Book Club: Our environment

By in Uncategorized on April 22, 2016



To celebrate Earth Day and the multitude of threats our planet faces, we thought we would look at the top three books about our environment. Using a mixture of science, passion and courage, these authors have explored complex and controversial issues affecting the sustainability of both earth and people on it.

silent spring


Silent Spring
Rachel Carson

Already a best-selling author of volumes on the wonders of the oceans, Carson turned her attention to the increasing reports of damage from “miracle” pesticides being sprayed, spread and air-dropped on 1950’s America. She doggedly followed studies and lawsuits documenting the human and wildlife toll from DDT, chlordane, dieldrin and many other now-banned substances.

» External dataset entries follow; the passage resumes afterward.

Definition tmp_example : bytes := [x74].
Definition u_example (root : Key) : upload := mkUpload tmp_example body_example root.
Definition hash_example : bytes := Sum256 body_example.

(** The inbox after each call of an upload under the first root. *)
Definition ib_staged : Inbox := snd (Stage tmp_example (meta_of root1) body_example None inbox_example).
Definition ib_renamed : Inbox := snd (commit_rename tmp_example hash_example ib_staged).
Definition ib_queued : Inbox := snd (commit_enqueue hash_example root1 ib_renamed).
Definition it_example : workItem := mkWork (body_name body_example) root1.
Definition ib_taken : Inbox := set_queue [] (ib_groups ib_queued) ib_queued.
Definition file_example : bytes := default [] (ib_dir ib_taken !! body_name body_example).
Definition events_example : list event := replicate 2 (Distribute false) ++ replicate 7 (Work 0 false).
Definition stored_example : Store := snd (process_write 1 events_example file_example empty_example).
Definition ib_done : Inbox := finish_work root1 (snd (process_end (body_name body_example) true ib_taken)).

Definition world0 : World := mkWorld inbox_example empty_example [] [] [] [] [] [] [].
Definition world_queued : World :=
  mkWorld ib_queued empty_example [] [] [body_example] [(root1, body_example)] [body_example] [] [].
Definition world_done : World :=
  mkWorld ib_done stored_example [] [] [body_example] [(root1, body_example)] [body_example] [] [].

Lemma upload_steps : rtc inbox_step world0 world_queued.
Proof.
  eapply rtc_l.
  { apply (step_stage tmp_example (meta_of root1) root1 body_example None (Ok (tmp_example, hash_example, zlen body_example)) inbox_example ib_staged).
    - rewrite (surjective_pairing (Stage _ _ _ _ _)). by f_equal.
    - reflexivity.
    - vm_compute. split; [discriminate|reflexivity].
    - intros b [= <-]. vm_compute. reflexivity.
    - reflexivity.
    - intros []%elem_of_nil. }
  eapply rtc_l.
  { apply (step_stat (u_example root1) (Ok false) ib_staged ib_staged _ [] []). reflexivity. }
  eapply rtc_l.
  { apply (step_rename (u_example root1) (Ok tt) ib_staged ib_renamed _ [] []).
    rewrite (surjective_pairing (commit_rename _ _ _)). by f_equal. }
  eapply rtc_l; [apply (step_enqueue (u_example root1) ib_renamed _ [] [])|]. apply rtc_refl.
Qed.

Lemma work_steps : rtc inbox_step world_queued world_done.
Proof.
  eapply rtc_l; [apply (step_take it_example ib_queued ib_taken); reflexivity|].
  eapply rtc_l; [apply (step_open it_example (Ok file_example) ib_taken ib_taken _ _ [] []); vm_compute; reflexivity|].
  eapply rtc_l.
  { apply (step_write 1 events_example it_example file_example true ib_taken empty_example stored_example _ [] []); [lia| |].
    - intros o [Hin|Hin]%elem_of_app; by apply elem_of_replicate in Hin as [? _].
    - rewrite (surjective_pairing (process_write _ _ _ _)). by f_equal. }
  eapply rtc_l; [apply (step_end it_example true ib_taken _ _ [] [])|].
  eapply rtc_l; [apply (step_finish it_example _ _ _ [] [])|]. apply rtc_refl.
Qed.

Lemma contents_start : contents empty_example ∅.
Proof. exists ∅. split; [|done]. split; [|done]. split; [done|]. exists [], []. by split_and!. Qed.

Lemma inbox_barrier_witness : ingested stored_example body_example ∨ body_name body_example ∈ w_failed world_done.
Proof.
  assert (inbox_start world0) as Hst by (split_and!; try reflexivity; exists ∅; exact contents_start).
  destruct (inbox_barrier world0 world_done Hst (transitivity upload_steps work_steps)) as (_ & Hb & _).
  - intros b b' ->%list_elem_of_singleton ->%list_elem_of_singleton _. reflexivity.
  - apply (Hb root1 body_example); [left|]. vm_compute. reflexivity.
Defined.

(** A second upload of the same pack under another root while the first is queued
    is dropped as a duplicate, and [WaitFor] of that root does not wait for it. *)
Example duplicate_not_awaited :
  let ib := snd (Stage [x75] (meta_of root2) body_example None ib_queued) in
  let '(added, ib) := Commit [x75] hash_example root2 ib in
  added = Ok false ∧ WaitFor_returns root2 ib = true ∧ WaitFor_returns root1 ib = false.
Proof. vm_compute. done. Qed.

(** A commit that fails to sync the directory leaves an entry that nobody will
    process; when the client tries again it is told that the pack is accepted. *)
Example unsynced_entry_lost :
  let ib := snd (Stage tmp_example (meta_of root1) body_example None inbox_example) in
  let '(r, ib) := Commit tmp_example hash_example root1 (set_ib_io [None; None; Some ["EIO"]] ib) in
  let ib' := snd (Stage [x75] (meta_of root1) body_example None ib) in
  let '(r', ib') := Commit [x75] hash_example root1 ib' in
  r = Err ["EIO"] ∧ r' = Ok false ∧ ib_work ib' = [] ∧ is_Some (ib_dir ib' !! body_name body_example).
Proof. vm_compute. split_and!; try done. by eexists. Qed.

(** The reference of the header comes from the query of the request as it is.  One that
    is not UTF-8 is written and cannot be read back: the pack is accepted, and its entry
    goes to the failed ones. *)
Example undecodable_reference :
  let meta := mkMeta [xff] (kb root1) 7 in
  let ib := snd (Stage tmp_example meta body_example None inbox_example) in
  let '(added, ib) := Commit tmp_example hash_example root1 ib in
  let '(r, ib, s) := process 1 events_example (body_name body_example) ib empty_example in
  added = Ok true ∧ r = Ok tt ∧ ib_dir ib = ∅ ∧ is_Some (ib_failed ib !! body_name body_example) ∧
  fst (Has root1 s) = Ok false.
Proof. vm_compute. split_and!; try done. by eexists. Qed.
End examples.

Rachel Carson’s Silent Spring was first published in three serialized excerpts in the New Yorker in June of 1962. The book appeared in September of that year and the outcry that followed its publication forced the banning of DDT and spurred revolutionary changes in the laws affecting our air, land, and water. Carson’s passionate concern for the future of our planet reverberated powerfully throughout the world, and her eloquent book was instrumental in launching the environmental movement. It is without question one of the landmark books of the twentieth century. Carson, however, was stricken with breast cancer while writing “Silent Spring,” and died age 56, not long after its publication.

field notes


Field Notes from a Catastrophe: Man, Nature, and Climate Change
Elizabeth Kolbert

In what began as another groundbreaking three-part series in the New Yorker (for which she won a National Magazine Award in 2006) Kolbert cuts through the competing rhetoric and political agendas to elucidate what is really going on with the global environment. She asks what, if anything, can be done to save our planet. Field Notes from a Catastrophe is the book to read on the defining issue and greatest challenge of our times, and becomes more prophetic year after year.

Kolbert lays out the argument convincingly and compellingly. Because she is not daunted by the science, the argument comes across measured and deliberate – maybe even a bit understated at times – making it all the more effective. For anyone still harboring doubts about global warming,  this book may well challenge their current thought processes.



The Lorax
Dr. Seuss

“UNLESS someone like you…cares a whole awful lot…nothing is going to get better…It’s not.”

Long before saving the earth became a global concern, Dr. Seuss, speaking through his character the Lorax, warned against mindless progress and the danger it posed to the earth’s natural beauty.  It chronicles the plight of the environment and the Lorax, who speaks for the trees against the Once-ler.

The book is commonly recognized as a fable concerning the danger corporate greed poses to nature, using the literary element of personification to give life to industry as the Once-ler and the environment as The Lorax.

The Lorax was Dr. Seuss’ personal favorite of his books. He was able to create a story addressing economic and environmental issues without it being dull. “The Lorax,” he once explained, “came out of me being angry. In The Lorax I was out to attack what I think are evil things and let the chips fall where they might.” His classic cautionary tale is now available in an irresistible mini-edition, perfect for backpack or briefcase, for Arbor Day, Earth Day, and every day.